Accurate profiling of single-cell alternative transcript start sites by correcting RNA degradation.

The generation of transcript variants via alternative utilisation of transcription start sites (TSSs) is a pivotal regulatory mechanism in physiological and pathological states. Recent advancements in 5' single-cell RNA sequencing (scRNA-seq) have enabled TSS analysis at the single-cell level. However, RNA degradation leads to non-uniform read coverage, posing a critical challenge that significantly compromises accurate TSS quantification of scRNA-seq data.
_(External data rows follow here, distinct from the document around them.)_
(* ===== verification/Delivery.v ===== *)
(** From a topic's gossip to the peer's topic: the composition of [Topic], the handler
    of the connection and the codec, with examples for [StreamProps]. *)
From S2P Require Import Prelude Extern Chain Sandbox Cache Wire Behaviour Topic TopicProps Codec Stream StreamProps.

Section delivery.
Context `{!MultihashCrate, !Libp2p, !Rand, !HashOrder PeerId, !HashOrder Multiaddr,
  !Rmp (rstring * Action), !UviCrate, !UviLaws, !Framed, !FramedLaws}.

(** A gossip message that [Topic::gossip] accepts can be dropped without a trace.
    [gossip] compares the length of the data with the limit, but the codec compares
    the length of the whole message, with its topic: for data in between, [gossip]
    reports success and sends the message to every active peer, and the handler of
    each connection takes it from its queue and writes nothing. *)
Theorem oversized_gossip data s substream h m :
  length data ≤ max_transmit_size (network_config s) → active_peers s ≠ ∅ →
  m = message_new (name (topic_config s)) (AGossip data) →
  fits (max_transmit_size (network_config s)) m = false →
  framed_codec substream = codec_new (max_transmit_size (network_config s)) →
  outbound_stream h = Some (AwaitingWrite substream) → outbound_messages h = [m] →
  (∃ s', poll_ready substream = (Ready (Ok tt), s')) →
  (gossip data s).1 = Ok tt ∧
  cmds (gossip data s).2 =
    cmds s ++ ((λ p, SendMessage p.1 p.2.1 m) <$> hash_iter (active_peers s)) ∧
  ∃ s', process_outbound_poll h =
      Some (Pending, with_outbound (Some (AwaitingWrite s')) (with_queue [] h)) ∧
    accepted s' = accepted substream.
Proof.
  intros Hlen Hact Hm Hfit Hcodec Ho Hq [s1 Hready]. split; [|split].
  - unfold gossip. destruct (Nat.ltb_spec (max_transmit_size (network_config s)) (length data)); [lia|].
    by rewrite bool_decide_false.
  - unfold gossip. destruct (Nat.ltb_spec (max_transmit_size (network_config s)) (length data)); [lia|].
    rewrite bool_decide_false by done. simpl. unfold send_to_active. subst m. clear Hq Hfit Hact.
    assert (∀ l s0, topic_config s0 = topic_config s → cmds (foldl (λ s '(peer, (connection, _)),
      send_message peer connection (AGossip data) s) s0 l) = cmds s0 ++
        ((λ p : PeerId * (ConnectionId * gset Multiaddr),
          SendMessage p.1 p.2.1 (message_new (name (topic_config s)) (AGossip data))) <$> l)) as Hfold.
    { induction l as [|[p [c a]] l IH]; intros s0 Hs0; simpl; [by rewrite app_nil_r|].
      rewrite IH by done. simpl. by rewrite <-app_assoc, Hs0. }
    by apply Hfold.
  - unfold process_outbound_poll. rewrite Hq. cbn [length Nat.mul Nat.add poll_loop].
    unfold outbound_turn at 1. rewrite Ho. simpl. rewrite Hq. cbn [poll_recv].
    unfold outbound_turn at 1. simpl. rewrite Hready.
    pose proof (poll_ready_spec substream) as [Hc Ha]. rewrite Hready in Hc, Ha. simpl in Hc, Ha.
    pose proof (start_send_spec s1 m) as Hsend. rewrite Hc, Hcodec, encode_spec, Hfit in Hsend.
    destruct (start_send s1 m) as [r s2]. destruct Hsend as [_ [-> Ha2]].
    exists s2. split; [|congruence]. unfold outbound_turn at 1. by simpl.
Qed.
End delivery.

(** ** A substream that takes everything, with a given inbox *)

Record ToySubstream := mkToy {
  toy_codec : Codec;
  toy_accepted : bytes;
  toy_inbox : list (Result (@Message sandbox_multihash sandbox_libp2p) UpgradeError);
}.
#[global] Instance sandbox_framed : Framed := {|
  Socket := list (Result Message UpgradeError);
  Substream := ToySubstream;
  framed_new inbox c := mkToy c [] inbox;
  poll_next s := match toy_inbox s with
    | [] => (Pending, s)
    | x :: inbox => (Ready (Some x), mkToy (toy_codec s) (toy_accepted s) inbox)
    end;
  poll_ready s := (Ready (Ok tt), s);
  start_send s m := match encode (toy_codec s) m (toy_accepted s) with
    | Ok b => (Ok tt, mkToy (toy_codec s) b (toy_inbox s))
    | Err e => (Err e, s)
    end;
  poll_flush s := (Ready (Ok tt), s);
  poll_close s := (Ready (Ok tt), s);
|}.
#[global] Instance sandbox_framed_laws : FramedLaws.
Proof.
  refine {| framed_codec := toy_codec; accepted := toy_accepted |}; simpl; try done.
  intros s m. by destruct (encode _ _ _).
Defined.

Definition toy_handler (s : ToySubstream) (ms : list Message) : SubstreamHandler :=
  mkHandler (mkUpgrade 64) None (Some (AwaitingWrite s)) KeepYes ms.
Definition toy_socket : ToySubstream := mkToy (codec_new 64) [] [].

Lemma outbound_order_witness :
  ∃ r h', process_outbound_poll (toy_handler toy_socket [hello; bye]) = Some (r, h') ∧
    writes 64 [] (toy_handler toy_socket [hello; bye]) r h'.
Proof.
  assert (match process_outbound_poll (toy_handler toy_socket [hello; bye]) with
    | Some _ => true | None => false end = true) as Hsome by (vm_compute; reflexivity).
  destruct (process_outbound_poll (toy_handler toy_socket [hello; bye])) as [[r h']|] eqn:Hp;
    [|discriminate Hsome].
  exists r, h'. split; [reflexivity|].
  exact (outbound_order 64 toy_socket (toy_handler toy_socket [hello; bye]) r h' eq_refl eq_refl Hp).
Defined.


Lemma broken_connection_witness :
  keep_alive (with_inbound (Some InPoisoned) (with_keep_alive KeepNo (toy_handler toy_socket []))) = KeepNo.
Proof.
  set (h := with_inbound (Some InPoisoned) (toy_handler toy_socket [])).
  destruct (broken_connection h Pending
    (with_inbound (Some InPoisoned) (with_keep_alive KeepNo (toy_handler toy_socket [])))) as [_ Hk].
  - left. reflexivity.
  - reflexivity.
  - rewrite Hk. reflexivity.
Defined.

(** Data of 40 bytes under a limit of 40 bytes. *)
Definition small_config : Config :=
  mkConfig 100 1 (QArith_base.Qmake 3 4) 6 40 0 (QArith_base.Qmake 3 10) [] None 0 0.
Definition small_topic : TopicInner :=
  with_active {[peer 1 := (conn 1, {[maddr 1]})]} (topic_new 0 example_topic small_config (example_node 0)).
Definition small_socket : @Substream _ _ _ _ sandbox_framed := mkToy (codec_new 40) [] [].
Definition long_data : bytes := repeat Byte.x41 40.

Lemma oversized_gossip_witness :
  (gossip long_data small_topic).1 = Ok tt ∧
  ∃ s', process_outbound_poll (toy_handler small_socket
      [message_new (str "txs") (AGossip long_data)]) =
    Some (Pending, toy_handler s' []) ∧ toy_accepted s' = [].
Proof.
  destruct (oversized_gossip long_data small_topic small_socket
    (toy_handler small_socket [message_new (str "txs") (AGossip long_data)])
    (message_new (str "txs") (AGossip long_data))) as (Hok & _ & s' & Hs' & Ha).
  - apply Nat.leb_le. reflexivity.
  - intros He. apply (f_equal size) in He. vm_compute in He. discriminate He.
  - reflexivity.
  - vm_compute. reflexivity.
  - reflexivity.
  - reflexivity.
  - reflexivity.
  - eexists. reflexivity.
  - split; [exact Hok|]. exists s'. split; [exact Hs'|exact Ha].
Defined.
To address RNA degradation and improve TSS quantification, we develop scATS (single-cell alternative transcription start site) to estimate RNA degradation at both isoform and sample levels, and provide TSS quantification with or without degradation correction. Application of scATS reveals dynamic and context-dependent regulation of TSSs in haematopoiesis and disease, providing additional information on TSS isoforms that aids cell clustering at a finer resolution. Furthermore, we establish a machine-learning pipeline, lung cancer relevance score (LRS), to identify TSSs associated with lung cancer. We analyse TSS isoforms of CCR6, CCR2 and RTKN2 in lung cancer cell lines and confirm that isoforms highly transcribed in lung cancer promote cell proliferation and migration. Combined, we present a robust tool to accurately quantify TSS by accounting for RNA degradation, a common issue that confounds transcript quantification, and experimentally demonstrate the important roles of TSS-mediated gene regulation in tumourigenesis.